UC: I first started recording bands while living and studying in Oxford. This was in 2003 I think. I had my own studio setup in my house and used to bring bands in there to record. I recorded many great Oxford bands during this time including Witches, Popular Workshop and Xmas Lights.
After finishing my degree in Sound Technology I moved to Reading to manage Keynote Studios, where I was also house engineer. Some of the bands I engineered / assisted were The Face, Harry Angel, Dial F For Frankenstein, EXP, Dub The Earth, Loose Grip, International Jetsetters, Action and Action, and more. I also worked with other producers including Dave Eringa (Manic Street Preachers, Starsailor, Kylie Minogue) and Adam Whittaker (The Damned, Amy Winehouse, The Doves).
How do you prefer to work?
UC: I like to check out the band beforehand, preferably by seeing them live or just hearing some previous recordings. I’ll chat with the band about what they aspire to musically, and get an idea of their setup prior to recording. This is an important stage for me as it makes the band feel more at ease and helps me get an idea of what they’re after. I’ll get an idea in my mind about what mics I’ll want to use etc, a method of working.
These days I’m all about organic. I like to work with the band to create the sound they want, trying to maintain a live feel and energy using modern recording techniques where appropriate. I love the sound of ambient mics in recordings.
As a rough guide I try to stick to 2 songs a day. I find this is optimal quality-wise. I do prefer to record as much live instrumentation as possible, to retain energy and feel. I overdub the rest where that isn’t possible to achieve decent separation in the mix.
Is there a particular style of music you prefer to record?
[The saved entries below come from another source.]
(* ===== verification/Loader.v ===== *)
(** * Start-up (src/Loader.cc, src/Config.hh, src/Application.hh)

    The loader initialises the services of the configuration after what they depend
    on, each in one of its threads, and starts them. *)

From S2P Require Import Prelude Json JsonRoundtrip.
Local Open Scope Z_scope.

(** ** Configuration *)

Section config.
Context {double : Type} `{Doubles double}.
Abbreviation Config := (list (string * json double)).

Definition config_get_string (config : Config) (key defval : string) : string :=
  match obj_find key config with Some v => string_value v | None => defval end.
Definition config_get_int (config : Config) (key : string) (defval : Z) : Z :=
  match obj_find key config with Some v => int_value v | None => defval end.
Definition config_get_double (config : Config) (key : string) (defval : double) : double :=
  match obj_find key config with Some v => number_value v | None => defval end.
Definition config_get_bool (config : Config) (key : string) (defval : bool) : bool :=
  match obj_find key config with Some v => bool_value v | None => defval end.
Definition config_cd (config : Config) (key : string) : Config :=
  match obj_find key config with Some v => object_items v | None => [] end.

(** ** The loader *)

Inductive app_state := APP_REGISTERED | APP_INITIALIZING | APP_INITIALIZED | APP_STARTED.

#[export] Instance app_state_dec : EqDecision app_state.
Proof. solve_decision. Defined.

(** What is done in the threads of the applications, in order. *)
Inductive app_event := app_init (name : string) (thread : Z) | app_start (name : string).

(** [LOG(FATAL)], [std::out_of_range], [std::bad_alloc], an access out of an array or
    vector, an exception that leaves the [init] or [startUp] of an application, which
    nothing in its thread catches, so that the program is terminated, and what a loop
    may not reach. *)
Inductive load_error := fatal | out_of_range | bad_alloc | overrun | terminated (name : string) | too_deep.

(** [Application]: its name, the array of its dependencies, which an empty text ends, and
    its [init] and [startUp], which see what was done by the applications before. *)
Record application := App {
  provides : string;
  dependsOn : Config -> list string;
  init : Config -> list app_event -> res load_error unit;
  startUp : Config -> list app_event -> res load_error unit;
}.

Record app_info := AppInfo { ai_app : application; ai_state : app_state }.

(** [history]: the calls that have returned. *)
Record loader := Loader { apps : gmap string app_info; last_thread : Z; history : list app_event }.

Abbreviation L A := (st load_error loader A).

Definition set_app_state (name : string) (s : app_state) : L unit :=
  st_update (fun l => Loader (alter (fun i => AppInfo (ai_app i) s) name (apps l)) (last_thread l) (history l)).
Definition emit_event (e : app_event) : L unit := st_update (fun l => Loader (apps l) (last_thread l) (history l ++ [e])).
(** [initializeAppImpl] and [startAppImpl] with the result of the call. *)
Definition returns (name : string) (result : res load_error unit) (e : app_event) : L unit :=
  match result with Ok _ => emit_event e | Throw _ => st_lift (Throw (terminated name)) end.
Definition state_of (name : string) : L (option app_state) := l ← st_get; mret (ai_state <$> apps l !! name).

(** [Loader::app] *)
Definition loader_app (l : loader) (interface : string) : res load_error application :=
  match apps l !! interface with
  | None => Throw out_of_range
  | Some info => if bool_decide (ai_state info = APP_INITIALIZED) then Ok (ai_app info) else Throw out_of_range
  end.

Section init.
Variable config : Config.
(** [thread.size()] *)
Variable nthreads : Z.

(** The thread of an application. *)
Definition choose_thread (name : string) : L Z :=
  let specific_thread := config_get_int (config_cd config name) "pin-to-thread" (-1) in
  if (0 <=? specific_thread) && (specific_thread <? nthreads) then mret specific_thread
  else
    l ← st_get;
    if last_thread l <? nthreads then
      st_update (fun l => Loader (apps l) (if last_thread l + 1 =? nthreads then 0 else last_thread l + 1) (history l)) ;;
      mret (last_thread l)
    else st_lift (Throw overrun).

(** The loop over the dependencies; false if one does not exist. *)
Fixpoint init_dependencies (initialize : string -> L bool) (deps : list string) : L bool :=
  match deps with
  | [] => st_lift (Throw overrun)
  | d :: deps =>
      if bool_decide (d = EmptyString) then mret true
      else
        ok ← initialize d;
        if negb ok then mret false
        else
          s ← state_of d;
          if bool_decide (s = Some APP_INITIALIZING) then st_lift (Throw fatal) else init_dependencies initialize deps
  end.

(** [LoaderImpl::initialize]: whether it returns an application.  A level of the
    recursion takes one application that is registered. *)
Fixpoint initialize (levels : nat) (serviceId : string) : L bool :=
  match levels with
  | O => st_lift (Throw too_deep)
  | S levels =>
      l ← st_get;
      match apps l !! serviceId with
      | None => mret false
      | Some info =>
          if negb (bool_decide (ai_state info = APP_REGISTERED)) then mret true
          else
            set_app_state serviceId APP_INITIALIZING ;;
            ok ← init_dependencies (initialize levels) (dependsOn (ai_app info) config);
            if negb ok then mret false
            else
              thread ← choose_thread (provides (ai_app info)); l ← st_get;
              returns serviceId (init (ai_app info) config (history l)) (app_init serviceId thread) ;;
              set_app_state serviceId APP_INITIALIZED ;; mret true
      end
  end.

Definition init_levels (l : loader) : nat := S (size (apps l)).

Fixpoint initialize_all (services : list (json double)) : L unit :=
  match services with
  | [] => mret tt
  | s :: services => l ← st_get; initialize (init_levels l) (string_value s) ;; initialize_all services
  end.

(** The loop that starts the applications, in the order of the map. *)
Fixpoint start_all (names : list string) : L unit :=
  match names with
  | [] => mret tt
  | n :: names =>
      l ← st_get;
      match apps l !! n with
      | Some (AppInfo app APP_INITIALIZED) => returns n (startUp app config (history l)) (app_start n) ;; set_app_state n APP_STARTED
      | _ => mret tt
      end ;;
      start_all names
  end.
End init.

(** [startAll], the registration; a name that is known is fatal in a debug build. *)
Fixpoint register (debug : bool) (registry : list application) : L unit :=
  match registry with
  | [] => mret tt
  | a :: registry =>
      l ← st_get;
      (if bool_decide (is_Some (apps l !! provides a)) then (if debug then st_lift (Throw fatal) else mret tt)
       else st_update (fun l => Loader (<[provides a := AppInfo a APP_REGISTERED]> (apps l)) (last_thread l) (history l))) ;;
      register debug registry
  end.

(** The number of threads that [LoaderImpl::LoaderImpl] makes: [int] to [size_t]. *)
Definition thread_count (config : Config) : res load_error Z :=
  let n := config_get_int (config_cd config "loader") "threads" 1 in if n <? 0 then Throw bad_alloc else Ok n.

Definition new_loader : loader := Loader ∅ 0 [].

(** [Loader::startAll]; [order] is the order of the map. *)
Definition startAll (debug : bool) (registry : list application) (order : list string) (config : Config) : L unit :=
  nthreads ← st_lift (thread_count config);
  register debug registry ;;
  match obj_find "services" config with
  | None => st_lift (Throw out_of_range)
  | Some services => initialize_all config nthreads (array_items services) ;; start_all config order
  end.
End config.

(** * The order of start-up *)

Section order.
Context {double : Type} `{Doubles double} (config : list (string * json double)) (nthreads : Z).
Abbreviation L A := (st load_error (loader (double := double)) A).
Abbreviation loader := (loader (double := double)).
Abbreviation app_info := (app_info (double := double)).

(** The dependencies, up to the empty text. *)
Fixpoint until_empty (deps : list string) : list string :=
  match deps with [] => [] | d :: deps => if bool_decide (d = EmptyString) then [] else d :: until_empty deps end.
Definition deps_of (i : app_info) : list string := until_empty (dependsOn (ai_app i) config).

Definition init_names (h : list app_event) : list string := omap (fun e => match e with app_init n _ => Some n | _ => None end) h.
Definition start_names (h : list app_event) : list string := omap (fun e => match e with app_start n => Some n | _ => None end) h.

(** What the services of the configuration need. *)
Variable services : list string.
Inductive needed (l : gmap string app_info) : string -> Prop :=
| needed_service n : n ∈ services -> needed l n
| needed_dep n i d : needed l n -> l !! n = Some i -> d ∈ deps_of i -> needed l d.

Definition ready (s : app_state) : Prop := s = APP_INITIALIZED \/ s = APP_STARTED.

(** The dependencies of an application are initialised before it. *)
Definition in_order (l : loader) : Prop := forall h1 n t h2 i,
  history l = h1 ++ app_init n t :: h2 -> apps l !! n = Some i -> forall d, d ∈ deps_of i -> d ∈ init_names h1.

Record load_inv (l : loader) : Prop := {
  li_nodup : NoDup (init_names (history l));
  li_ready n : n ∈ init_names (history l) <-> exists i, apps l !! n = Some i /\ ready (ai_state i);
  li_order : in_order l;
  li_needed n : n ∈ init_names (history l) -> needed (apps l) n;
  li_last : 0 <= last_thread l /\ (0 < nthreads -> last_thread l < nthreads);
  li_thread n t : app_init n t ∈ history l -> 0 <= t < nthreads;
}.

(** Only an application that is registered changes its state. *)
Definition app_grows (i i' : app_info) : Prop :=
  ai_app i = ai_app i' /\ (ai_state i <> APP_REGISTERED -> ai_state i' = ai_state i).
Definition grows (l l' : loader) : Prop := forall n, option_Forall2 app_grows (apps l !! n) (apps l' !! n).

Lemma app_grows_refl l : grows l l.
Proof. intros n. destruct (apps l !! n); by constructor. Qed.

Lemma app_grows_trans l1 l2 l3 : grows l1 l2 -> grows l2 l3 -> grows l1 l3.
Proof.
  intros H1 H2 n. specialize (H1 n). specialize (H2 n). inversion H1 as [i1 i2 [Ea Es] E1 E2|E1 E2]; rewrite <- E2 in H2; inversion H2 as [j i3 [Ea' Es'] E3 E4|E4]; subst; constructor.
  split; [congruence|]. intros Hn. specialize (Es Hn). rewrite Es' by congruence. done.
Qed.

Definition registered (l : loader) : nat := size (filter (fun x => ai_state x.2 = APP_REGISTERED) (apps l)).

Lemma grows_registered l l' : grows l l' -> (registered l' <= registered l)%nat.
Proof.
  intros Hg. unfold registered. rewrite <- !size_dom. apply subseteq_size. intros n. rewrite !elem_of_dom.
  intros [i Hi]. apply map_lookup_filter_Some in Hi as [Hi Hs]. cbn in Hs. specialize (Hg n). rewrite Hi in Hg.
  inversion Hg as [j i' [Ea Es] E1 E2|]; subst. exists j. apply map_lookup_filter_Some. split; [done|]. cbn.
  destruct (decide (ai_state j = APP_REGISTERED)) as [|Hn]; [done|]. rewrite Es in Hs by done. done.
Qed.

(** The state of one application. *)
Definition with_state (n : string) (s : app_state) (l : loader) : loader :=
  Loader (alter (fun i => AppInfo (ai_app i) s) n (apps l)) (last_thread l) (history l).

Lemma with_state_lookup n s l m : apps (with_state n s l) !! m = if bool_decide (m = n) then (fun i => AppInfo (ai_app i) s) <$> apps l !! m else apps l !! m.
Proof. cbn. case_bool_decide as E; [subst; apply lookup_alter_eq|by apply lookup_alter_ne]. Qed.

Lemma with_state_grows n s l i : apps l !! n = Some i -> ai_state i = APP_REGISTERED -> grows l (with_state n s l).
Proof.
  intros Hi Hr m. rewrite with_state_lookup. case_bool_decide as E; [subst; rewrite Hi; by constructor; split|].
  destruct (apps l !! m); by constructor.
Qed.

Lemma with_state_registered n s l i : apps l !! n = Some i -> ai_state i = APP_REGISTERED -> s <> APP_REGISTERED ->
  (registered (with_state n s l) < registered l)%nat.
Proof.
  intros Hi Hr Hs. unfold registered. rewrite <- !size_dom. apply subset_size. split.
  - intros m. rewrite !elem_of_dom. intros [j Hj]. apply map_lookup_filter_Some in Hj as [Hj Hsj]. rewrite with_state_lookup in Hj.
    case_bool_decide as E; [|exists j; by apply map_lookup_filter_Some]. subst. rewrite Hi in Hj. cbn in Hj. injection Hj as <-. done.
  - intros Hsub. specialize (Hsub n). rewrite !elem_of_dom in Hsub. destruct Hsub as [j Hj]; [exists i; by apply map_lookup_filter_Some|].
    apply map_lookup_filter_Some in Hj as [Hj Hsj]. rewrite with_state_lookup, bool_decide_true, Hi in Hj by done. cbn in Hj. injection Hj as <-. done.
Qed.

Lemma needed_grows l l' n : grows l l' -> needed (apps l) n -> needed (apps l') n.
Proof.
  intros Hg. induction 1 as [n Hn|n i d _ IH Hi Hd]; [by apply needed_service|].
  specialize (Hg n). rewrite Hi in Hg. inversion Hg as [j i' [Ea _] E1 E2|]; subst.
  apply (needed_dep _ n i' d); [done|done|]. unfold deps_of in *. by rewrite <- Ea.
Qed.

Lemma deps_of_grows i i' : app_grows i i' -> deps_of i' = deps_of i.
Proof. intros [Ea _]. unfold deps_of. by rewrite Ea. Qed.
UC: I’m pretty flexible and have worked with all genres of music from indie bands through hip-hop and rappers, jazz through metal. But my love is recording live bands who have their own sound and vision, with a wide open sound and plenty of dynamics.
Is it just bands?
UC: That’s what I would be doing 24/7 if I had the chance, but as I said before I’m pretty flexible to work with singers, rappers, solo instrumentalists and the like
Can you play us a few of your recent projects and talk us through them?
UC: Sure! First off is a local band I worked with called The Fleas. They are a five piece from Reading specialising in indie rock tunes with pop sense-abilities. I worked on this project with Nigel Firth. We did 4 tracks over multiple sessions, recording the bare bones stuff live then layering and replacing guitars, percussion and Nigel’s synth parts.
The drum sound I went for had an open room sound but not as reflective or wide as some of my other recordings, opting instead for a tighter sound. Production decisions were taken by myself and Nigel, including things like glockenspiel overdubs, synths and vocal effects. The release is called “Telling Tales” and is available from iTunes.
Next is a band from London called Silent Front. They play raw, noisy hardcore with plenty of dynamics and time changes. So it was important to capture the band as they play live, with a wide open sound displaying their full dynamic range.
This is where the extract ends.